======== Task material

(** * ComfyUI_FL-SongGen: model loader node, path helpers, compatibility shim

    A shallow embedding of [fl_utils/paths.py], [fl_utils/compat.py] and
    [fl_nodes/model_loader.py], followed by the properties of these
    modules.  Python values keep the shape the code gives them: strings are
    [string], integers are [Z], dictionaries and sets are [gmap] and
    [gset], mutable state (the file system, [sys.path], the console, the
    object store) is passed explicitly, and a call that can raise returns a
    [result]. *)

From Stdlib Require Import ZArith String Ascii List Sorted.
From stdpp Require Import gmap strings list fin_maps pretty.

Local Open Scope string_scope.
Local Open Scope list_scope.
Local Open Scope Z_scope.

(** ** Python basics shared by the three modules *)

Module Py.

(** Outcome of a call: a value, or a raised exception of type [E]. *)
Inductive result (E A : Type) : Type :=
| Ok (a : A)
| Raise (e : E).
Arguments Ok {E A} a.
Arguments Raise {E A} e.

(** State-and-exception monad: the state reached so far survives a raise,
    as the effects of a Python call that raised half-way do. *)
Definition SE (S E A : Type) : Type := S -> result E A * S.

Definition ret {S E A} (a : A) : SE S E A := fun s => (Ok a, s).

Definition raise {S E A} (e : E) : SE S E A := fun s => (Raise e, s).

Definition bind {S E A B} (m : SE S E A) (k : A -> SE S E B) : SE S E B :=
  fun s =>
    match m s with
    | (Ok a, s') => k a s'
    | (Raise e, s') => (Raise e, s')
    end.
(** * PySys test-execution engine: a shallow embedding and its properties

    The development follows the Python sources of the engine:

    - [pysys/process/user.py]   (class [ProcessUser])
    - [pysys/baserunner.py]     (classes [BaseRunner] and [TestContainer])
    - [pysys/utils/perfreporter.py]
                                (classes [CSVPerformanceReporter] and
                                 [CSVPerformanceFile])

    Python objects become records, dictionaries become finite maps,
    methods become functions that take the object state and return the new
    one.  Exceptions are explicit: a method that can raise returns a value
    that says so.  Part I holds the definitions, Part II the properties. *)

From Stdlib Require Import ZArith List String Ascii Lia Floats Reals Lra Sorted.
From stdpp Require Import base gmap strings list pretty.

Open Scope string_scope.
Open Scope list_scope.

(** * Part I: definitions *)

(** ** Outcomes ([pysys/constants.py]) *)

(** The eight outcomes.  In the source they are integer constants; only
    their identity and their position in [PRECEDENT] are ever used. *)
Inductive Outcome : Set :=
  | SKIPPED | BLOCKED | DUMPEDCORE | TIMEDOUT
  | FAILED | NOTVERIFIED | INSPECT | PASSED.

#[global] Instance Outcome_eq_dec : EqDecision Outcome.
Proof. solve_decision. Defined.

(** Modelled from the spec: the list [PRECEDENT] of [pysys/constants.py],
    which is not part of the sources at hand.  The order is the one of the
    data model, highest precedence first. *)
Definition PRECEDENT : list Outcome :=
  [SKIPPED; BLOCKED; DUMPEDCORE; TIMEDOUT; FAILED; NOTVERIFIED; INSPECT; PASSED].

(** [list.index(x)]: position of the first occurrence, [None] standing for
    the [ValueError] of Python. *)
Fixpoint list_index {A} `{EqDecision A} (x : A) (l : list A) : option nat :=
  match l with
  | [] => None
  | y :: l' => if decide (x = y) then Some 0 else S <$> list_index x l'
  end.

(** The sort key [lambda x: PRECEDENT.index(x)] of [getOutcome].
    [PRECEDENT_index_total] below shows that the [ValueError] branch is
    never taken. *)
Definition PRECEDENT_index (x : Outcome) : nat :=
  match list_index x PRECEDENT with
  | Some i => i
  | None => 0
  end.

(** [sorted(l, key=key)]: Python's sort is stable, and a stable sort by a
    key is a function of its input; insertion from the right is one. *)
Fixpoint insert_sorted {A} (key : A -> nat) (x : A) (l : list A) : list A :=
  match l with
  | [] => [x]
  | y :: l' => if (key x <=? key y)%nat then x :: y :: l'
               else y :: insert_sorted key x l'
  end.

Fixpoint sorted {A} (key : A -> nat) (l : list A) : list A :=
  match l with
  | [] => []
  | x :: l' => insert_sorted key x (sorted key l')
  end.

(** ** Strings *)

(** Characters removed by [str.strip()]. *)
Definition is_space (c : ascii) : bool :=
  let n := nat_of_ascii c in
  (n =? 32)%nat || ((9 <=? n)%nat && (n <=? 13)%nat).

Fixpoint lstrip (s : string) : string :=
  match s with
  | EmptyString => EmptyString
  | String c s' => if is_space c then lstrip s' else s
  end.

================

--- Task directions ---
Would you transcribe the data above exactly as it stands?

--- Output ---
(** * ComfyUI_FL-SongGen: model loader node, path helpers, compatibility shim

    A shallow embedding of [fl_utils/paths.py], [fl_utils/compat.py] and
    [fl_nodes/model_loader.py], followed by the properties of these
    modules.  Python values keep the shape the code gives them: strings are
    [string], integers are [Z], dictionaries and sets are [gmap] and
    [gset], mutable state (the file system, [sys.path], the console, the
    object store) is passed explicitly, and a call that can raise returns a
    [result]. *)

From Stdlib Require Import ZArith String Ascii List Sorted.
From stdpp Require Import gmap strings list fin_maps pretty.

Local Open Scope string_scope.
Local Open Scope list_scope.
Local Open Scope Z_scope.

(** ** Python basics shared by the three modules *)

Module Py.

(** Outcome of a call: a value, or a raised exception of type [E]. *)
Inductive result (E A : Type) : Type :=
| Ok (a : A)
| Raise (e : E).
Arguments Ok {E A} a.
Arguments Raise {E A} e.

(** State-and-exception monad: the state reached so far survives a raise,
    as the effects of a Python call that raised half-way do. *)
Definition SE (S E A : Type) : Type := S -> result E A * S.

Definition ret {S E A} (a : A) : SE S E A := fun s => (Ok a, s).

Definition raise {S E A} (e : E) : SE S E A := fun s => (Raise e, s).

Definition bind {S E A B} (m : SE S E A) (k : A -> SE S E B) : SE S E B :=
  fun s =>
    match m s with
    | (Ok a, s') => k a s'
    | (Raise e, s') => (Raise e, s')
    end.
(** * PySys test-execution engine: a shallow embedding and its properties

    The development follows the Python sources of the engine:

    - [pysys/process/user.py]   (class [ProcessUser])
    - [pysys/baserunner.py]     (classes [BaseRunner] and [TestContainer])
    - [pysys/utils/perfreporter.py]
                                (classes [CSVPerformanceReporter] and
                                 [CSVPerformanceFile])

    Python objects become records, dictionaries become finite maps,
    methods become functions that take the object state and return the new
    one.  Exceptions are explicit: a method that can raise returns a value
    that says so.  Part I holds the definitions, Part II the properties. *)

From Stdlib Require Import ZArith List String Ascii Lia Floats Reals Lra Sorted.
From stdpp Require Import base gmap strings list pretty.

Open Scope string_scope.
Open Scope list_scope.

(** * Part I: definitions *)

(** ** Outcomes ([pysys/constants.py]) *)

(** The eight outcomes.  In the source they are integer constants; only
    their identity and their position in [PRECEDENT] are ever used. *)
Inductive Outcome : Set :=
  | SKIPPED | BLOCKED | DUMPEDCORE | TIMEDOUT
  | FAILED | NOTVERIFIED | INSPECT | PASSED.

#[global] Instance Outcome_eq_dec : EqDecision Outcome.
Proof. solve_decision. Defined.

(** Modelled from the spec: the list [PRECEDENT] of [pysys/constants.py],
    which is not part of the sources at hand.  The order is the one of the
    data model, highest precedence first. *)
Definition PRECEDENT : list Outcome :=
  [SKIPPED; BLOCKED; DUMPEDCORE; TIMEDOUT; FAILED; NOTVERIFIED; INSPECT; PASSED].

(** [list.index(x)]: position of the first occurrence, [None] standing for
    the [ValueError] of Python. *)
Fixpoint list_index {A} `{EqDecision A} (x : A) (l : list A) : option nat :=
  match l with
  | [] => None
  | y :: l' => if decide (x = y) then Some 0 else S <$> list_index x l'
  end.

(** The sort key [lambda x: PRECEDENT.index(x)] of [getOutcome].
    [PRECEDENT_index_total] below shows that the [ValueError] branch is
    never taken. *)
Definition PRECEDENT_index (x : Outcome) : nat :=
  match list_index x PRECEDENT with
  | Some i => i
  | None => 0
  end.

(** [sorted(l, key=key)]: Python's sort is stable, and a stable sort by a
    key is a function of its input; insertion from the right is one. *)
Fixpoint insert_sorted {A} (key : A -> nat) (x : A) (l : list A) : list A :=
  match l with
  | [] => [x]
  | y :: l' => if (key x <=? key y)%nat then x :: y :: l'
               else y :: insert_sorted key x l'
  end.

Fixpoint sorted {A} (key : A -> nat) (l : list A) : list A :=
  match l with
  | [] => []
  | x :: l' => insert_sorted key x (sorted key l')
  end.

(** ** Strings *)

(** Characters removed by [str.strip()]. *)
Definition is_space (c : ascii) : bool :=
  let n := nat_of_ascii c in
  (n =? 32)%nat || ((9 <=? n)%nat && (n <=? 13)%nat).

Fixpoint lstrip (s : string) : string :=
  match s with
  | EmptyString => EmptyString
  | String c s' => if is_space c then lstrip s' else s
  end.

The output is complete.